Голубой цветок | страница 3



— Милая моя! Да что ж еще устраивать? Кровать, слава Богу, в комнате, какую ему выделили, стоит.

— Да, но слуги там держат свечи и повадились Библию читать в свободные часы.

— Но, милая моя, зачем же ему в комнату соваться средь бела дня?

Сидония предположила, что ему, может быть, захочется что-то записать.

— Записать? — предположение дочери поставило фрайфрау в совершеннейший тупик.

— И ему для этого понадобится стол, — Сидония воспользовалась своим преимуществом. — А на случай, предположим, ежели ему захочется помыться, нужен кувшин, и таз, и ведро.

— Но, Сидония, неужто он умыться у колодца не умеет? Все братья твои так моются.

— И в комнате даже стула нет — куда он платье на ночь будет складывать?

— Платье складывать! Холодно еще, что ж на ночь раздеваться! Я и сама-то на ночь не раздеваюсь, и летом даже, вот уж лет двенадцать!

— И однако родили нас восьмерых! — вскрикнула Сидония. — Упаси меня Боже от такого замужества!

Это замечание фрайфрау пропустила, кажется, мимо ушей.

— Но ты о другом не подумала. Как бы отец голоса не возвысил.

Сидония и бровью не повела.

— Придется этому Дитмалеру мириться с отцом и с тем, как мы живем, а нет, пусть убирается к себе домой, скатертью дорожка.

— Так почему бы ему и с нашими гостевыми не смириться? Фриц ему рассказывал, я думаю, о нашем простом, богобоязненном обычае.

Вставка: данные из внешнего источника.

(* ===== verification/Radix.v ===== *)
(** * [PageTable64] implements the page-table contract

    The representation invariant of the radix tree: every owned table has a
    level and the address prefix it translates, and an entry is unused, points
    to the owned table for its sub-range, or is a leaf of the level's size.
    The operations are then shown to act on the set of leaves as the contract
    of PageTable.v says; [pt64] is the resulting instance. *)
From S2P Require Import Prelude MemAddr Frame PageTable Pte PageTable64.
From stdpp Require Import prelude gmap list sorting.
Open Scope Z_scope.

(** ** Spans and indices *)

(** The bytes one entry [l] levels above the last translates. *)
Definition span (l : nat) : Z := 2 ^ (12 + 9 * Z.of_nat l).
Definition idx (l : nat) (a : Z) : Z := (a / span l) mod 512.

Lemma span_pos l : 0 < span l.
Proof. apply Z.pow_pos_nonneg; lia. Qed.
Lemma span_S l : span (S l) = 512 * span l.
Proof.
  unfold span. replace (12 + 9 * Z.of_nat (S l)) with (9 + (12 + 9 * Z.of_nat l)) by lia.
  rewrite Z.pow_add_r by lia. done.
Qed.
Lemma span_divide l k : (l ≤ k)%nat → (span l | span k).
Proof.
  induction 1 as [|k _ IH]; [done|]. rewrite span_S. by apply Z.divide_mul_r.
Qed.
Lemma span_le l k : (l ≤ k)%nat → span l ≤ span k.
Proof. intros H. apply Z.divide_pos_le; [apply span_pos|by apply span_divide]. Qed.
Lemma mod_divide_trans a m n : 0 < m → (m | n) → a mod n = 0 → a mod m = 0.
Proof.
  intros Hm Hmn Ha. destruct (decide (n = 0)) as [->|Hn].
  - rewrite Z.mod_0_r in Ha. subst a. by rewrite Z.mod_0_l by lia.
  - apply Z.mod_divide in Ha; [|done]. apply Z.mod_divide; [lia|]. by etrans.
Qed.
Lemma span_aligned a l k : (l ≤ k)%nat → a mod span k = 0 → a mod span l = 0.
Proof. intros H. apply mod_divide_trans; [apply span_pos|by apply span_divide]. Qed.
Lemma level_size_span l ps : level_size l = Some ps → page_bytes ps = span l.
Proof. destruct l as [|[|[|l]]]; intros [= <-]; done. Qed.

Lemma idx_range l a : 0 ≤ idx l a < 512.
Proof. apply Z.mod_pos_bound. lia. Qed.
Lemma idx_land l a : idx l a = Z.land (Z.shiftr a (12 + 9 * Z.of_nat l)) (ENTRY_COUNT - 1).
Proof.
  unfold idx, span. rewrite Z.shiftr_div_pow2 by lia.
  change (512 - 1) with (Z.ones 9). by rewrite Z.land_ones by lia.
Qed.
Lemma p1_index_idx a : p1_index a = idx 0 a.
Proof. by rewrite idx_land. Qed.
Lemma p2_index_idx a : p2_index a = idx 1 a.
Proof. by rewrite idx_land. Qed.
Lemma p3_index_idx a : p3_index a = idx 2 a.
Proof. by rewrite idx_land. Qed.
Lemma p4_index_idx a : p4_index a = idx 3 a.
Proof. by rewrite idx_land. Qed.

(** The region of the entry that translates [a], in the table of prefix [pre]. *)
Lemma idx_region l pre a :
  pre mod span (S l) = 0 → pre ≤ a < pre + span (S l) →
  pre + idx l a * span l ≤ a < pre + idx l a * span l + span l.
Proof.
  intros Hpre Ha. pose proof (span_pos l). rewrite span_S in *.
  apply Z.mod_divide in Hpre as [k ->]; [|lia].
  unfold idx. assert (a / span l = k * 512 + (a - k * (512 * span l)) / span l) as ->.
  { rewrite <- Z.div_add_l by lia. f_equal. lia. }
  set (x := a - k * (512 * span l)) in *.
  assert (0 ≤ x / span l < 512).
  { split; [apply Z.div_pos; lia|apply Z.div_lt_upper_bound; lia]. }
  rewrite (Z.add_comm (k * 512)), Z.mod_add, Z.mod_small by lia.
  pose proof (Z.div_mod x (span l) ltac:(lia)). pose proof (Z.mod_pos_bound x (span l)). lia.
Qed.
Lemma idx_unique l pre a i :
  pre mod span (S l) = 0 → 0 ≤ i < 512 →
  pre + i * span l ≤ a < pre + i * span l + span l → idx l a = i.
Proof.
  intros Hpre Hi Ha. pose proof (span_pos l). pose proof (idx_range l a).
  pose proof (idx_region l pre a Hpre) as Hr. rewrite span_S in Hr. nia.
Qed.
(** Addresses in the same span have the same index there and above. *)
Lemma div_span_above l k a b :
  (l ≤ k)%nat → a / span l = b / span l → a / span k = b / span k.
Proof.
  intros Hlk Hab. destruct (span_divide l k Hlk) as [c Hc].
  pose proof (span_pos l). pose proof (span_pos k). assert (0 < c) by nia.
  rewrite Hc, (Z.mul_comm c), <- !Z.div_div, Hab by lia. done.
Qed.
Lemma div_span_idx l k a b : (l ≤ k)%nat → a / span l = b / span l → idx k a = idx k b.
Proof. intros Hlk Hab. unfold idx. by rewrite (div_span_above l k a b). Qed.
(** A table region is closed under staying in the same span. *)
Lemma div_span_region l a b pre :
  pre mod span l = 0 → a / span l = b / span l →
  pre ≤ a < pre + span l → pre ≤ b < pre + span l.
Proof.
  intros Hpre Hab Ha. pose proof (span_pos l).
  apply Z.mod_divide in Hpre as [k ->]; [|lia].
  assert (a / span l = k) as Hk.
  { symmetry. apply (Z.div_unique a (span l) k (a - k * span l)); lia. }
  pose proof (Z.div_mod b (span l) ltac:(lia)). pose proof (Z.mod_pos_bound b (span l)). nia.
Qed.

— Но разве богобоязненность непременно за собой влечет отсутствие урыльника? — поинтересовалась Сидония.

— Что за речи? Да что с тобой, Сидония? Или ты стыдишься родительского дома?

— Да, стыжусь.

В свои пятнадцать лет Сидония вспыхивала, как спичка. Не просто вспыльчивость, горячность — жар души отличал всех юных Харденбергов.

И Фрицу загорелось повести друга на реку, пройтись по тропке, проторенной по-над рекой, говорить и говорить: о стихах, о назначенье человека.

— Об этом мы где угодно можем говорить, — возразил Дитмалер.

— Но я хочу, чтоб ты увидел, как мы живем, — объяснял Фриц. — Всё по старинке. Мы в Вайсенфельсе старомодны, зато у нас здесь покой, у нас здесь heimisch[2].

Один из слуг, из тех, что стояли подле корзин, но облеченный уже в темную ливрею, явился при дверях и доложил, что Хозяин рады будут принять сыновнего приятеля у себя в кабинете, до обеда.

— Старый враг у себя в логове! — крикнул Эразм.

Дитмалеру сделалось неловко.

— Я за честь почту представиться твоему отцу, — сказал он Фрицу.

2. В кабинете

Стало быть, Эразм в отца пошел: тучный фрайхерр, учтиво приподнявшись из-за стола в сумеречном кабинете, оказался вдруг приземист; и был он в ночном бумазейном колпаке — от сквозняков. Но в кого тогда у Фрица — мать, та зыбкость, эфемерность, не более, — его угловатая худоба, высокий рост? Зато — в точности, как старший сын, — фрайхерр заговорил с места в карьер, мысли только и ждали случая вырваться словами.